Thousands of Syrian civilians are fleeing to the Israeli border to escape the military bombardment of Syrian President Bashar Assad on rebel-held territories in Daraa province.

Up to 50,000 people have been displaced by airstrikes, with Jordan declaring that it has closed its borders to any new refugees. There are already approximately 660,000 registered Syrian refugees in Jordan, with hundreds of thousands more displaced persons.

The United Nations responded that warring parties should protect civilians, in accordance with international law.

While many refugees continue to make their way towards Jordan despite the country’s rejection, others are running to the Syrian border with Israel with the understanding that the Syrian regime and its Russian support apparatus would not dare to bomb so close to the Jewish state.

Israel does not admit Syrian refugees, but has treated thousands presenting with injuries from the seven-year civil war. The Israel Defense Forces said it would continue to monitor the situation on the border.

The new offensive in Daraa is believed to part of a larger push to regain control of the area and to retake control of a nearby border crossing with Jordan, which was captured by anti-Assad forces in 2015.

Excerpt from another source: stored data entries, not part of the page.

(** [tuple(PyccelAssociativeParenthesis(a) if isinstance(a, cls) else a
    for a in args)] *)
Definition parenthesise_instances (st : stage) (cls : op_kind)
  (args : list node) : result (list node) :=
  mapM (fun a => if isinstance a cls
                 then new_PyccelAssociativeParenthesis st a
                 else Ok a) args.

(** [self._handle_precedence(args)] for an instance of class [k]. *)
Definition _handle_precedence (st : stage) (k : op_kind) (args : list node)
  : result (list node) :=
  match k with
  | PyccelAssociativeParenthesis => Ok args
  | PyccelUnary | PyccelUnarySub
  | PyccelPow | PyccelAdd | PyccelMul | PyccelMinus | PyccelDiv | PyccelMod
  | PyccelFloorDiv =>
      args' <- PyccelOperator__handle_precedence st k args ;;
      parenthesise_instances st PyccelUnary args'
  | PyccelAnd =>
      args' <- PyccelOperator__handle_precedence st k args ;;
      parenthesise_instances st PyccelOr args'
  | PyccelOr =>
      args' <- PyccelOperator__handle_precedence st k args ;;
      parenthesise_instances st PyccelAnd args'
  | _ => PyccelOperator__handle_precedence st k args
  end.

(** The extra parenthesis test of the overriding [_handle_precedence]
    methods: a unary +/- under an arithmetic or unary +/- operator, an [or]
    under [and], an [and] under [or]. *)
Definition clarity_parenthesis (k : op_kind) (a : node) : bool :=
  match k with
  | PyccelUnary | PyccelUnarySub
  | PyccelPow | PyccelAdd | PyccelMul | PyccelMinus | PyccelDiv | PyccelMod
  | PyccelFloorDiv => isinstance a PyccelUnary
  | PyccelAnd => isinstance a PyccelOr
  | PyccelOr => isinstance a PyccelAnd
  | _ => false
  end.

(** Whether the operand [a] at position [i] of an operator of class [k]
    ends up inside a parenthesis node. *)
Definition wraps (k : op_kind) (i : nat) (a : node) : bool :=
  match k with
  | PyccelAssociativeParenthesis => false
  | _ => needs_parenthesis (_precedence k) (precedence a) i
         || clarity_parenthesis k a
  end.

(** A node with the dtype, precision, rank and shape of [t], and with the
    order of [t] when the rank is above 1: what a parenthesis around a node
    of attributes [t] carries. *)
Definition attrs_like (t : attrs) (n : node) : Prop :=
  exists o,
    node_attrs n = Some (mk_attrs (dtype t) (precision t) (rank t) (shape t) o) /\
    (rank_gt_1 (rank t) = true -> o = order t).

(** The tests of [IfTernaryOperator] that end in a fatal report, on two
    branches of attributes [tt] and [tf]. *)
Definition ternary_rejects (value_true value_false : node) (tt tf : attrs) : bool :=
  (isinstance_Nil value_true || isinstance_Nil value_false)
  || (isinstance_NativeString value_true || isinstance_NativeString value_false)
  || (negb (datatype_eqb (dtype tt) (dtype tf))
      && (negb (dtype_in (dtype tt) NativeNumeric)
          || negb (dtype_in (dtype tf) NativeNumeric)))
  || negb (option_eqb Nat.eqb (rank tf) (rank tt))
  || negb (option_eqb (list_eqb (option_eqb dim_eqb)) (shape tf) (shape tt))
  || (rank_gt_1 (rank tt) && negb (option_eqb ordering_eqb (order tf) (order tt))).

(** A node that carries attributes, of a numeric dtype. *)
Definition numeric_attrs (n : node) (a : attrs) : Prop :=
  node_attrs n = Some a /\ dtype_in (dtype a) NativeNumeric = true.

(** [PyccelOperator.__init__(self, *args)] *)
Definition PyccelOperator__init__ (st : stage) (k : op_kind)
  (args : list node) : result node :=
  _args <- _handle_precedence st k args ;;
  typed_node st k _args.

(** [IfTernaryOperator.__init__(self, cond, value_true, value_false)] *)
Definition IfTernaryOperator__init__ (st : stage)
  (cond value_true value_false : node) : result node :=
  self <- PyccelOperator__init__ st IfTernaryOperator
            [cond; value_true; value_false] ;;
  match st with
  | syntactic => Ok self
  | semantic =>
      (if isinstance_Nil value_true || isinstance_Nil value_false
       then errors_report_fatal "None is not implemented for Ternary Operator"
       else Ok tt) ;;;
      (if isinstance_NativeString value_true || isinstance_NativeString value_false
       then errors_report_fatal "String is not implemented for Ternary Operator"
       else Ok tt) ;;;
      dt <- getattr "dtype" dtype value_true ;;
      df <- getattr "dtype" dtype value_false ;;
      (if negb (datatype_eqb dt df)
       then if negb (dtype_in dt NativeNumeric) || negb (dtype_in df NativeNumeric)
            then errors_report_fatal "The types are incompatible in IfTernaryOperator"
            else Ok tt
       else Ok tt) ;;;
      rf <- getattr "rank" rank value_false ;;
      rt <- getattr "rank" rank value_true ;;
      (if negb (option_eqb Nat.eqb rf rt)
       then errors_report_fatal "Ternary Operator results should have the same rank"
       else Ok tt) ;;;
      sf <- getattr "shape" shape value_false ;;
      st' <- getattr "shape" shape value_true ;;
      (if negb (option_eqb (list_eqb (option_eqb dim_eqb)) sf st')
       then errors_report_fatal "Ternary Operator results should have the same shape"
       else Ok tt) ;;;
      Ok self
  end.

(* -- PyccelAdd.__new__ and PyccelMinus.__new__ --------------------- *)

(** Python's [float(n)] for an int [n]. *)
Variable float_of_int : Z -> float.

(** [isinstance(a, (LiteralInteger, LiteralFloat))] together with the value
    [LiteralComplex] collects from such an argument, as a float. *)
Definition int_or_float_literal (n : node) : option float :=
  match n with
  | Leaf (LiteralInteger v) _ => Some (float_of_int v)
  | Leaf (LiteralFloat v) _ => Some v
  | _ => None
  end.

(** [isinstance(a, LiteralFloat)] together with [a.python_value]. *)
Definition float_literal (n : node) : option float :=
  match n with
  | Leaf (LiteralFloat v) _ => Some v
  | _ => None
  end.

(** [isinstance(a, LiteralComplex)] together with the python values of
    [a.real] and [a.imag]. *)
Definition complex_literal (n : node) : option (float * float) :=
  match n with
  | Leaf (LiteralComplex re im) _ => Some (re, im)
  | _ => None
  end.

(** [part == LiteralFloat(0)] for a [LiteralFloat] part of value [v]. *)
Definition eq_LiteralFloat_0 (v : float) : bool := PrimFloat.eqb v PrimFloat.zero.
(** Each group holds the rows seen so far that carry its key. *)
Definition groups_of (rows : list JoinRow) (gs : list Group) : Prop :=
  keys_sorted gs ∧
  (∀ r, r ∈ rows → jr_iid r ∈ keys gs) ∧
  (∀ g, g ∈ gs → group_rows g = filter (λ r, jr_iid r = g.1) rows).

(** A natural number as a rational. *)
Definition Qn (k : nat) : Qc := Qc_of_Z (Z.of_nat k).

(** Sum and count of the non-NULL rating cells of a list of joined rows. *)
Definition cell_sum (rows : list JoinRow) : Qc := Qc_sum (omap jr_rating rows).
Definition cell_count (rows : list JoinRow) : nat := length (omap jr_rating rows).

(** [args] with another [--batch-size]. *)
Definition set_batch_size (bs : Z) (args : Args) : Args :=
  {| batch_size := bs; clip_model := clip_model args; db := db args;
     device := device args; images_dir := images_dir args;
     num_workers := num_workers args; output := output args;
     start_method := start_method args |}.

Israel has carried out multiple strikes in recent months against Iranian forces embedded in the country, wiping out several military bases, outposts and munitions facilities.

The United States has called on Russia to put a stop to what it called violations of a truce between pro-Assad and rebel troops. The United Nations World Food Program has begun delivering food supplies to refugees along the Syria-Jordan border.

A 2004 census numbered the residents of the southwestern Syrian city of Daraa at almost 98,000, but the suburban population comes to nearly 150,000.